By Mike Stevens
A Charles Placard Tale
The sullen skies opened up, and he was suddenly caught in a monsoon; only, weren’t monsoons usually warm water, because the icy raindrops didn’t feel particularly warm;
“S**t!” screamed Charles Placard, from where he lay in his sleeping bag, on the front lawn of his friend Rupert’s house. He’d been sleeping there the last few nights, because, until he thought up some way to become rich off his writing, which he’d yet to do, he was a little down on his luck. This being the first week of February, the weather was atrocious, but this was the only way Rupert had agreed to let him stay here. He knew he should just get a job, but Charles Placard wasn’t a man to give up easily, and what he wanted was to strike it rich off his pen. But alas, so far at least, he hadn’t figured out what the people wanted. He’d tried everything from serious to humorous, and everything in between, but had nothing to show for his efforts. He just couldn’t figure it out; there just HAD to be a way!

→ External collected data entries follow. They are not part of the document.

(** The data offset and padding that fixing the lengths gives. *)
Lemma fix_lengths_spec t : Padding t = [] → options_length (Options t) <= 40 →
  ∃ k, 0 <= k < 4 ∧ Padding (fix_lengths t) = replicate (Z.to_nat k) 0 ∧
    (k = 0 ↔ options_length (Options t) mod 4 = 0) ∧
    DataOffset (fix_lengths t) = (20 + options_length (Options t) + k) / 4 ∧
    (20 + options_length (Options t) + k) mod 4 = 0.
Proof.
  intros Hp Hl. set (ol := options_length (Options t)) in *.
  assert (0 <= ol) as Hnn by (unfold ol; rewrite <-encode_options_len; apply len_nonneg).
  unfold fix_lengths. fold ol. cbv zeta. rewrite Z.rem_mod_nonneg by lia.
  destruct (Z.eqb_spec (ol mod 4) 0) as [E|E]; cbn [negb].
  - exists 0. cbn [set_DataOffset Padding DataOffset]. rewrite Hp. split; [lia|]. split; [done|]. split; [done|].
    change (len (@nil Z)) with 0. rewrite Z.quot_div_nonneg by lia. rewrite u8_small by (unfold is_u8; zdiv).
    split; [f_equal; lia | zdiv].
  - exists (4 - ol mod 4). cbn [set_DataOffset Padding DataOffset set_Padding].
    assert (take (Z.to_nat (4 - ol mod 4)) lotsOfZeros = replicate (Z.to_nat (4 - ol mod 4)) 0) as ->.
    { unfold lotsOfZeros. rewrite take_replicate. f_equal. zdiv. }
    rewrite len_replicate. rewrite Z.quot_div_nonneg by zdiv. rewrite u8_small by (unfold is_u8; zdiv).
    split; [zdiv|]. split; [done|]. split; [zdiv|]. split; [f_equal; zdiv | zdiv].
Qed.

Lemma TCP_serialize_decode {W} `{SerializeBufferLaws W} opts t (w : W) old tr :
  FixLengths opts = true → buf_ok w → fields_ok t → Padding t = [] →
  Forall option_ok (Options t) → Forall (fun o => is_end o = false) (Options t) →
  options_length (Options t) <= 40 →
  (ComputeChecksums opts = true → checksum_ready opts t (Bytes w)) →
  ∃ t' w' k, SerializeTo opts (t, w) = (Ok tt, (t', w')) ∧ buf_ok w' ∧ Layers w' = Layers w ∧
    len (Bytes w') = 20 + options_length (Options t) + k + len (Bytes w) ∧
    0 <= k < 4 ∧ (k = 0 ↔ options_length (Options t) mod 4 = 0) ∧
    DecodeFromBytes (Bytes w') (DState old tr) = (Ok tt,
      DState (read_back t' (Options t) (Checksum t') (replicate (Z.to_nat k) 0) (Bytes w) old) tr) ∧
    set_Checksum 0 (set_DataOffset 0 t') = set_Checksum 0 (set_DataOffset 0 (fix_lengths t)).
Proof.
  intros Hfix Hw Hok Hpad Hos Hend Hlen Hready.
  pose proof (TCP_SerializeTo_spec opts t w (Bytes w) Hw eq_refl Hready) as Hs. unfold wp in Hs.
  destruct (SerializeTo opts (t, w)) as [[[]| | |] [t' w']]; try done.
  destruct Hs as (Hw' & HLay & Hres & HB).
  destruct (fix_lengths_spec t Hpad Hlen) as (k & Hk & Hpk & Hk0 & Hoff & Hmod).
  exists t', w', k. do 3 (split; [done|]). split.
  { rewrite HB. unfold written, fixed. rewrite Hfix, Hpk, encode_options_fix by (done || lia).
    rewrite !len_app, TCP_fixed_header_len, encode_options_len, len_replicate. lia. }
  do 2 (split; [done|]).
  assert (0 <= options_length (Options t)) by (rewrite <-encode_options_len; apply len_nonneg).
  assert (fields_ok t' ∧ DataOffset t' = DataOffset (fix_lengths t) ∧
    (∀ c, fixed_header t' c = fixed_header (fix_lengths t) c) ∧
    set_Checksum 0 (set_DataOffset 0 t') = set_Checksum 0 (set_DataOffset 0 (fix_lengths t)))
    as (Hok' & Hd' & Hfh & Hrest).
  { assert (fields_ok (fix_lengths t)) as Hokf.
    { destruct Hok. unfold fix_lengths in *. cbv zeta in *. destruct (negb _); constructor; try done;
        cbn [set_DataOffset DataOffset] in *; rewrite Hoff; zdiv. }
    unfold checksum_result, fixed in Hres. rewrite Hfix in Hres. destruct (ComputeChecksums opts).
    - destruct Hres as (-> & Hu & _). destruct Hokf. split; [constructor; done|]. done.
    - subst t'. done. }
  split; [|done]. rewrite HB. unfold written, fixed. rewrite Hfix, <-Hfh, Hpk, encode_options_fix by (done || lia).
  rewrite <-!app_assoc. apply TCP_decode_written; try done.
  - apply Hok'.
  - destruct (decide (k = 0)) as [->|Hne]; [by left|]. right. exists (replicate (Z.to_nat (k - 1)) 0).
    replace (Z.to_nat k) with (S (Z.to_nat (k - 1))) by lia. done.
  - rewrite Hd', Hoff, len_replicate. zdiv.
Qed.

(** C40 (TCP round trip): take any layer with in-range fields, well-formed options other
    than end-of-list of at most 40 bytes in all, and no padding. Serialized
    with [FixLengths] onto any payload, with or without checksums, it succeeds,
    and [DecodeFromBytes] of the buffer, into any layer, gives back every
    field, the options and the payload. When the options do not fill a multiple
    of four bytes an end-of-list option appears after them, read from the zero
    padding. *)
Theorem TCP_roundtrip {W} `{SerializeBufferLaws W} opts t (w : W) old tr :
  FixLengths opts = true → buf_ok w → fields_ok t → Padding t = [] →
  Forall option_ok (Options t) → Forall (fun o => is_end o = false) (Options t) →
  options_length (Options t) <= 40 →
  (ComputeChecksums opts = true → checksum_ready opts t (Bytes w)) →
  ∃ t' w' k, SerializeTo opts (t, w) = (Ok tt, (t', w')) ∧ buf_ok w' ∧
    0 <= k < 4 ∧ (k = 0 ↔ options_length (Options t) mod 4 = 0) ∧
    DecodeFromBytes (Bytes w') (DState old tr) = (Ok tt,
      DState (read_back t' (Options t) (Checksum t') (replicate (Z.to_nat k) 0) (Bytes w) old) tr) ∧
    set_Checksum 0 (set_DataOffset 0 t') = set_Checksum 0 (set_DataOffset 0 (fix_lengths t)).
Proof.
  intros Hfix Hw Hok Hpad Hos Hend Hlen Hready.
  destruct (TCP_serialize_decode opts t w old tr Hfix Hw Hok Hpad Hos Hend Hlen Hready)
    as (t' & w' & k & ? & ? & _ & _ & ?). by exists t', w', k.
Qed.

Definition sample : TCP :=
  mkTCP (mkBase [] []) 80 8080 1 2 0 false true false false true false false false false
    256 0 0 [] [] [mkOption 2 4 [5; 180]; mkOption 3 3 [7]] []
    (Some (NetIPv4 [10; 0; 0; 1] [10; 0; 0; 2])).

Lemma sample_ready : checksum_ready (mkSerializeOptions true true) sample [].
Proof.
  split; [eexists; split; [reflexivity | repeat split; solve_Forall]|].
  split; [repeat constructor; unfold is_byte; cbn; lia|].
  split; [constructor|]. split; [constructor|]. vm_compute. discriminate.
Qed.

Lemma TCP_roundtrip_witness :
  ∃ t' w', SerializeTo (mkSerializeOptions true true) (sample, NewSerializeBuffer) = (Ok tt, (t', w')) ∧
    DecodeFromBytes (Bytes w') (DState empty_TCP false) = (Ok tt, DState
      (read_back t' (Options sample) (Checksum t') [0] [] empty_TCP) false).
Proof.
  destruct (TCP_roundtrip (mkSerializeOptions true true) sample NewSerializeBuffer empty_TCP false)
    as (t' & w' & k & Hs & _ & Hk & Hk0 & Hd & _).
  - reflexivity.
  - exists 0, 0. exact NewSerializeBuffer_inv.
  - constructor; vm_compute; split; first [discriminate | reflexivity].
  - reflexivity.
  - repeat constructor.
  - repeat constructor.
  - vm_compute. discriminate.
  - intros _. exact sample_ready.
  - exists t', w'. split; [exact Hs|].
    assert (Hs2 := Hs). vm_compute in Hs2. injection Hs2 as <- <-. vm_compute. reflexivity.
Defined.

(** Byte 12 of a header with its reserved bits cleared. *)
Definition clear_reserved (header : bytes) : bytes :=
  take 12 header ++ Z.land (header !!! 12%nat) 241 :: drop 13 header.

(** A TCP header that was decoded without error, serialized
    again as it is onto any payload, gives back the original header byte for
    byte, options and padding included; only the three reserved bits are lost.
    The layer is not changed. *)
Theorem TCP_reserialize {W} `{SerializeBufferLaws W} data old tr t tr' (w : W) :
  is_bytes data → DecodeFromBytes data (DState old tr) = (Ok tt, DState t tr') → buf_ok w →
  ∃ w', SerializeTo (mkSerializeOptions false false) (t, w) = (Ok tt, (t, w')) ∧ buf_ok w' ∧
    Bytes w' = clear_reserved (Contents (base t)) ++ Bytes w.
Proof.
  intros Hb Hd Hw. pose proof (TCP_DecodeFromBytes_spec data old tr Hb) as Hs. unfold wp in Hs.
  rewrite Hd in Hs.
  destruct Hs as (h & contents & payload & new & pad & Hh & Hdata & Hoff & Hlc & Henc & Hnew & _ & [= -> ->]).
  set (t := with_options new pad (set_base (mkBase contents payload) h)).
  assert (20 <= len contents) as Hlen by lia.
  destruct (TCP_decode_header_spec data old Hb ltac:(rewrite Hdata; lens))
    as (h' & Hh' & _ & _ & _ & _ & _ & _ & _ & Hfix). rewrite Hh in Hh'. injection Hh' as <-.
  pose proof (TCP_SerializeTo_spec (mkSerializeOptions false false) t w (Bytes w) Hw eq_refl
    ltac:(discriminate)) as Hser. unfold wp in Hser.
  destruct (SerializeTo _ (t, w)) as [[[]| | |] [t2 w2]]; try done.
  destruct Hser as (Hw2 & _ & Ht2 & HB). change (t2 = t) in Ht2. rewrite Ht2 in *.
  exists w2. split; [done|]. split; [done|].
  rewrite HB. unfold written. cbn [fixed FixLengths].
  replace (map (fix_option (mkSerializeOptions false false)) (Options t)) with new
    by (symmetry; apply map_id).
  change (Padding t) with pad. rewrite <-Henc. f_equal. unfold clear_reserved.
  change (Contents (base t)) with contents.
  change (fixed_header t (Checksum t)) with (fixed_header h (Checksum h)). rewrite Hfix, Hdata.
  assert (20 <= length contents)%nat as Hlc2 by (unfold len in Hlen; lia).
  rewrite !take_app_le by lia.
  assert ((contents ++ payload) !!! 12%nat = contents !!! 12%nat) as -> by (apply lookup_total_app_l; lia).
  rewrite <-app_assoc. do 2 f_equal. cbn [app]. f_equal.
  rewrite <-drop_app_le, take_drop by (rewrite length_take; lia). done.
Qed.

Lemma TCP_reserialize_witness :
  ∃ t w', DecodeFromBytes [0; 80; 31; 144; 0; 0; 0; 1; 0; 0; 0; 2; 96; 18; 1; 0; 0; 0; 0; 0; 3; 3; 7; 0; 9]
      (DState empty_TCP false) = (Ok tt, DState t false) ∧
    SerializeTo (mkSerializeOptions false false) (t, NewSerializeBuffer) = (Ok tt, (t, w')) ∧
    Bytes w' = [0; 80; 31; 144; 0; 0; 0; 1; 0; 0; 0; 2; 96; 18; 1; 0; 0; 0; 0; 0; 3; 3; 7; 0].
Proof.
  eexists. edestruct (TCP_reserialize (W:=serializeBuffer)
    [0; 80; 31; 144; 0; 0; 0; 1; 0; 0; 0; 2; 96; 18; 1; 0; 0; 0; 0; 0; 3; 3; 7; 0; 9] empty_TCP false)
    as (w' & Hs & _ & HB).
  - solve_Forall.
  - vm_compute. reflexivity.
  - exists 0, 0. exact NewSerializeBuffer_inv.
  - exists w'. split; [vm_compute; reflexivity|]. split; [exact Hs|]. rewrite HB. vm_compute. reflexivity.
Defined.

(** When the network layer was set and the segment is made of bytes and
    at most 65536 of them, serializing with [ComputeChecksums] succeeds, and
    the receiver's test holds: the checksum of the bytes in the buffer, over
    the pseudo-header, is zero. *)
Theorem TCP_checksum_valid {W} `{SerializeBufferLaws W} opts t (w : W) :
  ComputeChecksums opts = true → buf_ok w → checksum_ready opts t (Bytes w) →
  ∃ t' w', SerializeTo opts (t, w) = (Ok tt, (t', w')) ∧ buf_ok w' ∧ is_u16 (Checksum t') ∧
    Bytes w' = written opts t (Checksum t') ++ Bytes w ∧
    (computeChecksum (Bytes w') IPProtocolTCP (pseudoheader t')).1 = Ok 0.
Proof.
  intros Hcc Hw Hready.
  pose proof (TCP_SerializeTo_spec opts t w (Bytes w) Hw eq_refl (fun _ => Hready)) as Hs. unfold wp in Hs.
  destruct (SerializeTo opts (t, w)) as [[[]| | |] [t' w']]; try done.
  destruct Hs as (Hw' & _ & Hres & HB). unfold checksum_result in Hres. rewrite Hcc in Hres.
  destruct Hres as (Ht' & Hu & Hv). exists t', w'. do 4 (split; [done|]).
  rewrite HB, Ht'. cbn [set_Checksum pseudoheader]. by rewrite (proj1 (TCP_fixed_same opts t)).
Qed.

Lemma TCP_checksum_valid_witness :
  ∃ t' w', SerializeTo (mkSerializeOptions true true) (sample, NewSerializeBuffer) = (Ok tt, (t', w')) ∧
    (computeChecksum (Bytes w') IPProtocolTCP (pseudoheader t')).1 = Ok 0.
Proof.
  destruct (TCP_checksum_valid (mkSerializeOptions true true) sample NewSerializeBuffer)
    as (t' & w' & Hs & _ & _ & _ & Hv).
  - reflexivity.
  - exists 0, 0. exact NewSerializeBuffer_inv.
  - exact sample_ready.
  - exists t', w'. split; [exact Hs | exact Hv].
Defined.

(** The layer in a serialization stack. *)
Definition TCP_object {W} `{SerializeBuffer W} (t : TCP) : layer_object W :=
  LayerObject TCP t LayerTypeTCP SerializeTo.

Lemma TCP_encodes {W} `{SerializeBufferLaws W} opts t payload :
  (ComputeChecksums opts = true → checksum_ready opts t payload) →
  ∀ w, buf_ok w → Bytes w = payload → ∃ t' w', SerializeTo opts (t, w) = (Ok tt, (t', w')) ∧
    buf_ok w' ∧ Layers w' = Layers w ∧ checksum_result opts t t' payload ∧
    Bytes w' = written opts t (Checksum t') ++ payload.
Proof.
  intros Hready w Hw HB. pose proof (TCP_SerializeTo_spec opts t w payload Hw HB Hready) as Hs.
  unfold wp in Hs. destruct (SerializeTo opts (t, w)) as [[[]| | |] [t' w']]; try done.
  exists t', w'. tauto.
Qed.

Just then, Rupert stuck his head out the door and called, “Time to clear out; I’m headed for work.”
Charles grumbled and mumbled under his breath. “Yeah, yeah, d**k head!”
This was the agreement. He had to sleep outside, and everyday, when Rupert left for work, he’d have to clear out. Why Rupert wouldn’t even trust him on his front lawn when he was away, Charles didn’t understand. No food, no bathroom (Charles washed up at the Handy-Mart bathroom), and nothing which vaguely resembled humanity.
He stumbled his way over to what he jokingly referred to as ‘Placard Place’, the 4-door monstrosity currently serving as both his home, or would have, if it wasn’t jammed full of his belongings, and his office-on-wheels. Strewn across the front seat was what he’d gotten accomplished in his latest attempt to write a serious novel, “Fall Asleep, Dream a Little, and Die!”. It was much slower going because he was using a pen instead of his computer, and his spelling left something to be desired, but getting close to being done, he was. While he waited for the circulation in his hands to return, man, was it ever cold, he reviewed what he had written yesterday:
“Bobby restelessly turned over. In his dream, he was holding the sharpened steak nife in his left hand, the fork in his right. Boy, was this steak ever tuff! It was all he could do to cut a peece off the bloody steak. So tuff, that he had to push with all his mite; and still, the meet remained solid. Damn it, he wanted a bite! He pushed still-harder. “Damn it, cut, you bast...” Sudenly, the nife cut all the way through, and cut into his leg! Bobby snapped wide awake, only to see his hand come down, grasping a bloody knife, and, almost as if there was some invisibal hand holding the knife, over which he had no control, plunge the cold steel into his flesh. Bobby screemed/laughed hystericaly, as his own hand repeetedly stabbed downward!”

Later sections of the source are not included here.